3. The Last Shared Secular Ritual
250+ million Americans are increasingly divided by politics, race, class, religion, and algorithm. But on any given Saturday, 100,000 people who agree on almost nothing will still sing their fight song in unison, cry when the band plays the alma mater, and lose their minds when a freshman makes a tackle on fourth down.
It’s not church, but it’s the closest thing many Americans under 50 have to a communal religious experience. When that dies, we lose one of the last excuses we have to be in the same physical space as people we disagree with—and still root for the same thing.
4. The Canary in the Economic Coal Mine
College football is a $15–20 billion industry built on a foundation of voluntary passion. When schools start cutting programs (and they already are—Stanford dropped 11 sports, etc.), when 18-year-olds decide going pro in something else (NBA G-League, NIL baseball, content creation) is a smarter bet than four years of potential brain damage for free, when fans stop showing up because everything feels corporatized and soulless—you’re not watching a sport collapse.
You’re watching a society that no longer believes deferred gratification, institutional loyalty, or physical sacrifice are worth it. That’s not a sports problem. That’s a civilization problem.
5. The Violence We Still Allow Ourselves
Americans have outsourced most acceptable forms of physical violence to the military and the police.

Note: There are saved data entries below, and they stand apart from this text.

Lemma lru_tick_inj t id id' l : lru_sorted l -> (t, id) ∈ l -> (t, id') ∈ l -> id = id'.
Proof.
  unfold lru_sorted. induction 1 as [|x l Hs IH Hall]; [set_solver|].
  rewrite Forall_forall in Hall. rewrite !elem_of_cons. intros [<-|H1] [H2|H2].
  - congruence.
  - specialize (Hall _ H2). simpl in Hall. lia.
  - subst x. specialize (Hall _ H1). simpl in Hall. lia.
  - auto.
Qed.

(** Ticks only grow, so a touched blob goes to the end. *)
Lemma lru_insert_fresh t id l : Forall (fun x => x.1 < t) l -> lru_insert t id l = l ++ [(t, id)].
Proof.
  induction 1 as [|[t' id'] l Hx Hl IH]; simpl in *; [done|].
  rewrite (proj2 (N.ltb_ge t t')), (proj2 (N.eqb_neq t t')) by lia. by rewrite IH.
Qed.

Lemma lru_snoc_sorted t id l : lru_sorted l -> Forall (fun x => x.1 < t) l -> lru_sorted (l ++ [(t, id)]).
Proof.
  unfold lru_sorted. induction 1 as [|x l Hs IH Hall]; intros Ht; simpl; [repeat constructor|].
  apply Forall_cons in Ht as [Hx Ht]. constructor; [auto|]. apply Forall_app_2; [done|by repeat constructor].
Qed.

Lemma ix_tick_inj i id id' e e' :
  index_ok i -> in_entries i !! id = Some e -> in_entries i !! id' = Some e' -> be_tick e = be_tick e' -> id = id'.
Proof.
  intros Hi He He' Ht. eapply lru_tick_inj; [apply Hi|apply (ix_lru i Hi)..]; eauto.
Qed.

Lemma ix_lru_below i : index_ok i -> Forall (fun x => x.1 <= in_tick i) (in_lru i).
Proof.
  intros Hi. apply Forall_forall. intros [t id] (e & He & <-)%(ix_lru i Hi). simpl. by eapply ix_tick.
Qed.

(** Giving a blob the next tick, whatever its entry becomes otherwise. *)
Lemma index_ok_stamp i id e old total :
  index_ok i ->
  match old with Some o => in_entries i !! id = Some o | None => in_entries i !! id = None end ->
  be_tick e = in_tick i + 1 ->
  total = map_sum be_size (<[id := e]> (in_entries i)) ->
  index_ok (set_index (<[id := e]> (in_entries i))
              (lru_insert (in_tick i + 1) id (match old with Some o => lru_remove (be_tick o) (in_lru i) | None => in_lru i end))
              (in_tick i + 1) total i).
Proof.
  intros Hi Hold Ht Htot. set (l := match old with Some _ => _ | None => _ end).
  assert (Hsub : forall x, x ∈ l -> x ∈ in_lru i).
  { intros x. subst l. destruct old; [|done]. by intros [_ ?]%elem_of_lru_remove. }
  assert (Hl : forall t id', (t, id') ∈ l <-> id' <> id /\ (t, id') ∈ in_lru i).
  { intros t id'. subst l. destruct old as [o|].
    - rewrite elem_of_lru_remove, (ix_lru i Hi). simpl. split; intros [Hne (e' & He' & Hte)]; (split; [|eauto]).
      + intros ->. rewrite Hold in He'. congruence.
      + intros Heq. apply Hne. eapply (ix_tick_inj i); [done..|congruence].
    - split; [|tauto]. intros Hin. split; [|done]. intros ->.
      apply (ix_lru i Hi) in Hin as (e' & He' & _). congruence. }
  assert (Hlt : Forall (fun x => x.1 < in_tick i + 1) l).
  { apply Forall_forall. intros x Hx%Hsub. pose proof (ix_lru_below i Hi) as Hb.
    rewrite Forall_forall in Hb. specialize (Hb _ Hx). simpl in Hb. lia. }
  rewrite lru_insert_fresh by done. split; simpl.
  - apply lru_snoc_sorted; [|done]. subst l. destruct old; [apply lru_remove_sorted|]; apply Hi.
  - intros t id'. rewrite elem_of_app, list_elem_of_singleton, Hl, (ix_lru i Hi). split.
    + intros [(Hne & e' & He' & Hte)|[= -> ->]]; [exists e'|exists e]; by simplify_map_eq.
    + intros (e' & He' & Hte). destruct (decide (id' = id)) as [->|Hne]; simplify_map_eq; [right; congruence|left; eauto].
  - intros id' e' He'. destruct (decide (id' = id)) as [->|Hne]; simplify_map_eq; [lia|].
    apply (ix_tick i Hi) in He'. lia.
  - done.
Qed.

Lemma touch_spec id i :
  touch id i =
    match in_entries i !! id with
    | Some e => (true, set_index (<[id := {| be_size := be_size e; be_tick := in_tick i + 1 |}]> (in_entries i))
                   (lru_insert (in_tick i + 1) id (lru_remove (be_tick e) (in_lru i))) (in_tick i + 1) (in_total_bytes i) i)
    | None => (false, set_index (in_entries i) (in_lru i) (in_tick i + 1) (in_total_bytes i) i)
    end.
Proof. done. Qed.

Lemma touch_index id i : index_ok i -> index_ok (touch id i).2.
Proof.
  intros Hi. unfold touch. destruct (in_entries i !! id) as [e|] eqn:He; simpl.
  - apply (index_ok_stamp i id _ (Some e)); [done..|]. rewrite (ix_total i Hi).
    pose proof (map_sum_insert_Some be_size (in_entries i) id e {| be_size := be_size e; be_tick := in_tick i + 1 |} He) as H.
    simpl in H. lia.
  - split; simpl; [apply Hi..| |apply Hi]. intros id' e' He'. apply (ix_tick i Hi) in He'. lia.
Qed.

Lemma index_insert_index id size i : index_ok i -> index_ok (index_insert id size i).
Proof.
  intros Hi. unfold index_insert. case_bool_decide as Hin; [by apply touch_index|].
  assert (He : in_entries i !! id = None) by (destruct (in_entries i !! id) eqn:E; [exfalso; eauto|done]).
  apply (index_ok_stamp i id _ None); [done..|]. rewrite map_sum_insert by done. rewrite (ix_total i Hi). simpl. lia.
Qed.

Lemma index_remove_index id i : index_ok i -> index_ok (index_remove id i).2.
Proof.
  intros Hi. unfold index_remove. destruct (in_entries i !! id) as [e|] eqn:He; [|done]. split; simpl.
  - apply lru_remove_sorted, Hi.
  - intros t id'. rewrite elem_of_lru_remove. simpl. split.
    + intros [Hne (e' & He' & Hte)%(ix_lru i Hi)]. exists e'. split; [|done].
      rewrite lookup_delete_ne; [done|]. intros ->. congruence.
    + intros (e' & He' & Hte). apply lookup_delete_Some in He' as [Hne He'].
      split; [|apply (ix_lru i Hi); eauto]. intros Heq. apply Hne.
      eapply (ix_tick_inj i); [done..|congruence].
  - intros id' e' [_ He']%lookup_delete_Some. by eapply ix_tick.
  - rewrite (ix_total i Hi), (map_sum_delete be_size (in_entries i) id e He). lia.
Qed.

(** ** Removing victims *)

Lemma elem_of_pick i keep room excess l id :
  id ∈ pick_victims i keep room excess l -> id ∈ l.*2 /\ in_pin_counts i !! id = None /\ keep <> Some id.
Proof.
  revert room excess. induction l as [|[t id'] l IH]; intros room excess; simpl; [set_solver|].
  destruct room as [|room]; [set_solver|]. destruct (excess =? 0); [set_solver|].
  destruct (bool_decide _ || bool_decide _) eqn:Hb.
  - intros (? & ? & ?)%IH. set_solver.
  - apply orb_false_iff in Hb as [Hp%bool_decide_eq_false Hk%bool_decide_eq_false].
    rewrite elem_of_cons. intros [->|(? & ? & ?)%IH]; [|set_solver].
    split; [set_solver|]. split; [|done]. destruct (in_pin_counts i !! id') eqn:E; [exfalso; eauto|done].
Qed.

Lemma remove_all_index ids i : index_ok i -> index_ok (remove_all ids i).
Proof. unfold remove_all. revert i. induction ids as [|id ids IH]; intros i Hi; simpl; [done|]. by apply IH, index_remove_index. Qed.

College football is the last place where we collectively sanction young men running into each other at full speed for our entertainment—then act shocked when they limp off the field.
We need that vicarious brutality. It’s ritualized, rule-bound, and (mostly) consensual. When we finally sanitize it out of existence in the name of safety or equity, we’ll have admitted we no longer trust ourselves with controlled aggression. Societies that forget how to channel violence don’t become gentler—they become brittle.
Bottom Line
If college football dies—if it becomes a fully professionalized minor league, or if participation collapses because parents won’t let their kids play, or if the traditions are all swallowed by super-conferences and streaming deals—America will have lost one of its final proving grounds for the things we claim to still value:
• merit over pedigree
• loyalty over transaction
• regional pride over global sameness
• controlled violence over repressed resentment
• collective joy in a fragmented age
When the marching band stops playing “Sweet Caroline” in the fourth quarter and nobody knows the words anymore, the decline won’t be because of football.
Football will just be the first thing we notice is already gone.
The stadium lights going dark on Saturday nights won’t cause America to fail.
They’ll just be the moment we finally admit we already did.